It was one it hoped never to learn.

At the 8:35 mark of the second quarter, Dallas seemed en route to a convincing four-game sweep. It led by 10 points and had outplayed the Timberwolves even more than the margin suggested. But play had stopped, and 20-year-old rookie Dereck Lively II was sprawled on the ground. Lively had been inadvertently kneed in the back of his head by Karl-Anthony Towns. The injury soon ruled him out for the game with what the team described as a neck sprain.

Lively, the Mavericks’ plus-minus leader this postseason, has been the Mavericks’ third-most important player. The team is plus-23 in the minutes he’s played against Minnesota despite the series’ overall margin being plus-13 to Dallas. And just like that, the center who has transformed this team even while battling through his own tragedy could not continue.

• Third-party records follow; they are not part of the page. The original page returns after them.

(** How the process ends. The main task leaves only after an error of a
    server or a shutdown signal, never because its servers are done: it holds a
    sender of the error channel itself. It reports the first error any server
    returned, later ones are only logged. When every server ends in time the
    count of servers that did not drain is that of the panics less the servers
    that were never started, so a panic goes unnoticed next to a disabled server;
    when one is still running after ten seconds all started servers are counted,
    the drained ones too. *)
Theorem main_exit_report a evs : let p := run (launch a) evs in
  match pr_phase p with
  | Exited res not_drained =>
      pr_cancelled p = true
      /\ match res with Some e => head (failures (launch a) evs) = Some e | None => ShutdownSignal ∈ evs end
      /\ ((all_ended (pr_handles p) = true /\ not_drained = (panics (pr_handles p) - absent (pr_handles p))%nat)
          \/ (all_ended (pr_handles p) = false /\ not_drained = started_count (pr_handles p)))
  | Draining _ _ => pr_cancelled p = true /\ (failures (launch a) evs <> [] \/ ShutdownSignal ∈ evs)
  | Serving => forall b, failures (launch a) evs = [] -> ShutdownSignal ∉ evs -> step p (MainPolls b) = p
  end.
Proof.
  cbn zeta. destruct (main_inv_run a evs) as [_ Hp]. set (fs := failures (launch a) evs) in *.
  destruct (pr_phase (run (launch a) evs)) as [|fe since|fe nd] eqn:Ep.
  - intros b -> Hn. destruct Hp as [Hc Hs]. unfold step, main_polls. rewrite Ep, Hc. cbn.
    destruct (pr_cancelled _) eqn:Eb; [|done]. exfalso. apply Hn. by apply Hs.
  - destruct Hp as (Hc & _ & Hf). split; [done|]. destruct fe; [left|by right]. cbn in Hf. by destruct fs.
  - exact Hp.
Qed.

Lemma drain_steps evs : forall p fe since, pr_phase p = Draining fe since ->
  (pr_phase (run p evs) = Draining fe since /\ pr_now p <= pr_now (run p evs))
  \/ exists r nd, pr_phase (run p evs) = Exited r nd.
Proof.
  assert (forall evs p r nd, pr_phase p = Exited r nd -> pr_phase (run p evs) = Exited r nd) as Hex.
  { clear. induction evs as [|e evs IH]; intros p r nd Hp; [done|]. cbn. apply IH. unfold step. by rewrite Hp. }
  induction evs as [|e evs IH]; intros p fe since Hp; [left; cbn; split; [done|lia]|]. cbn [run foldl].
  assert ((pr_phase (step p e) = Draining fe since /\ pr_now p <= pr_now (step p e))
    \/ exists r nd, pr_phase (step p e) = Exited r nd) as [[Hs Hn]|(r & nd & Hs)].
  { unfold step. rewrite Hp. destruct e as [s [[]|x]|s| |d|b]; try case_decide; unfold server_ends; try case_match;
      unfold main_polls; rewrite ?Hp; try (left; cbn; split; [done|lia]).
    repeat case_match; try (left; split; [done|lia]); right; eauto. }
  - destruct (IH _ _ _ Hs) as [[? ?]|?]; [left; split; [done|unfold run in *; lia]|by right].
  - right. exists r, nd. by apply Hex.
Qed.

(** C15: shutdown is bounded. Once a server's error is in the channel or the
    shutdown token is cancelled, the main task returns: the next time it runs it
    starts draining, and the first time it runs ten seconds later it is done,
    whatever servers do and fail to do meanwhile. *)
Theorem shutdown_terminates a evs b1 evs1 d evs2 b2 : let p := run (launch a) evs in
  pr_chan p <> None \/ pr_cancelled p = true -> drain_timeout <= d ->
  exists r nd, pr_phase (run p (MainPolls b1 :: evs1 ++ Passes d :: evs2 ++ [MainPolls b2])) = Exited r nd.
Proof.
  intros p Hc Hd. pose proof (main_inv_run a evs) as [_ Hi]. fold p in Hi. set (p1 := step p (MainPolls b1)).
  assert ((exists fe since, pr_phase p1 = Draining fe since /\ since <= pr_now p1)
    \/ exists r nd, pr_phase p1 = Exited r nd) as Hp1.
  { subst p1. unfold step, main_polls. destruct (pr_phase p) as [|fe since|fe nd] eqn:Ep.
    - left. destruct (pr_chan p); [case_match|destruct (pr_cancelled p)]; cbn; try (eexists _, _; split; [done|lia]).
      by destruct Hc.
    - destruct Hi as (_ & Hn & _). repeat case_match; cbn; eauto.
    - right. eauto. }
  assert (forall evs q r nd, pr_phase q = Exited r nd -> pr_phase (run q evs) = Exited r nd) as Hex.
  { clear. induction evs as [|e evs IH]; intros q r nd Hq; [done|]. cbn. apply IH. unfold step. by rewrite Hq. }
  change (run p (MainPolls b1 :: ?l)) with (run p1 l).
  destruct Hp1 as [(fe & since & Hp1 & Hn1)|(r & nd & Hp1)]; [|exists r, nd; by apply Hex].
  unfold run. rewrite foldl_app. cbn [foldl]. fold (run p1 evs1).
  destruct (drain_steps evs1 p1 fe since Hp1) as [[Hp2 Hn2]|(r & nd & Hp2)].
  2:{ exists r, nd. apply Hex. unfold step. by rewrite Hp2. }
  set (p3 := step (run p1 evs1) (Passes d)).
  assert (pr_phase p3 = Draining fe since /\ since + drain_timeout <= pr_now p3) as [Hp3 Hn3].
  { subst p3. unfold step. rewrite Hp2. cbn. split; [done|lia]. }
  rewrite foldl_app. fold (run p3 evs2).
  destruct (drain_steps evs2 p3 fe since Hp3) as [[Hp4 Hn4]|(r & nd & Hp4)].
  - cbn. unfold step. rewrite Hp4. unfold main_polls. rewrite Hp4.
    destruct (all_ended _); [cbn; eauto|]. destruct (Z.leb_spec (since + drain_timeout) (pr_now (run p3 evs2))); [cbn; eauto|lia].
  - exists r, nd. cbn. unfold step. by rewrite Hp4.
Qed.

End Main.

(** ** Concrete runs *)

(** RTMP could not bind; gRPC panics while the others drain: nothing is reported. *)
Definition demo_app : App := mkApp false false true true 30000 30000 demo_config.

Lemma hidden_panic : pr_phase (run (E := string) (launch demo_app)
  [ShutdownSignal; MainPolls true; ServerPanics GrpcServer; ServerEnds HttpFlvServer (Ok tt);
   ServerEnds RtspServer (Ok tt); MainPolls true]) = Exited None 0.
Proof. reflexivity. Qed.

Lemma shutdown_terminates_witness : exists r nd, pr_phase (run (run (E := string) (launch demo_app)
    [ServerEnds RtspServer (Err "listener"%string)])
  (MainPolls false :: [] ++ Passes 10000 :: [] ++ [MainPolls true])) = Exited r nd.
Proof.
  apply (shutdown_terminates (E := string) demo_app [ServerEnds RtspServer (Err "listener"%string)]); [left; discriminate|reflexivity].
Defined.
Definition getfraction (s : string) : Z * string :=
  match s with
  | String p (String c r) =>
      if (Ascii.eqb p "." || Ascii.eqb p ",") && is_digit c
      then frac_digits 9 (String c r) else (0, s)
  | _ => (0, s)
  end.

(** The zone: [Z], or a signed [hh:mm] offset in seconds. *)
Definition getzone (s : string) : option (Z * string) :=
  match s with
  | String c s1 =>
      if Ascii.eqb c "Z" then Some (0, s1)
      else
        match getnum true s1 with
        | Some (hr, s2) =>
            match skip_byte ":" s2 with
            | Some s3 =>
                match getnum true s3 with
                | Some (mm, s4) =>
                    if (24 <? hr) || (60 <? mm) then None
                    else if Ascii.eqb c "+" then Some ((hr * 60 + mm) * 60, s4)
                    else if Ascii.eqb c "-" then Some (- ((hr * 60 + mm) * 60), s4)
                    else None
                | None => None
                end
            | None => None
            end
        | None => None
        end
  | EmptyString => None
  end.

(** The fields of a timestamp, in the order of the layout. *)
Definition parse_fields (s : string) : option (Z * Z * Z * Z * Z * Z * Z * Z) :=
  '(y, s) ← getyear s; s ← skip_byte "-" s;
  '(mo, s) ← getnum true s; s ← skip_byte "-" s;
  '(d, s) ← getnum true s; s ← skip_byte "T" s;
  '(h, s) ← getnum false s; s ← skip_byte ":" s;
  '(mi, s) ← getnum true s; s ← skip_byte ":" s;
  '(se, s) ← getnum true s;
  let '(ns, s) := getfraction s in
  '(off, s) ← getzone s;
  if s =s? "" then Some (y, mo, d, h, mi, se, ns, off) else None.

“I went back there (at halftime) and I told him, ‘We got your back,’” Luka Dončić said. “He was pretty shaken up. I hope he’s going to be OK, man.”

Lively being OK matters far more than the competitive, monied entertainment that is this league. There’s no timetable on his return, and when asked about it, Mavericks coach Jason Kidd only acknowledged that the injury was what the team announced while saying they’d see how Lively felt Monday. But Lively has had his team’s back he arrived last summer with the 12th pick of the 2023 NBA draft. He’s grown up faster than anyone, even Dončić, could have imagined. In his absence, it was the rest of the team whose turn it became to have his.

Dallas knew its defense wouldn’t quite be the same without Lively’s presence.

“It was going to be a battle of shotmaking (in the fourth quarter),” Kidd said. “The rim protection wasn’t quite there for both (teams).”

But Dallas also knew it had figured out new ways to win, ones foreign to past Dončić-led iterations, time and time again this season. It had won the opening game of this conference finals with just six made 3s, which has only happened eight times in games Dončić has played since arriving in 2018. (Dallas lost the first six, won one after the team’s trade deadline acquisitions this season and won again in Game 1.) It had recreated its winning formula to involve grit, defense and dunks.

“We’ve got some, as we say, bad MF-ers in that locker room, man,” said Kyrie Irving, asked to identify the throughline to this team’s success. “We’ve got some guys who don’t care about the dirty work and doing the little things for us to win. We’ve always preached selflessness in that locker room.”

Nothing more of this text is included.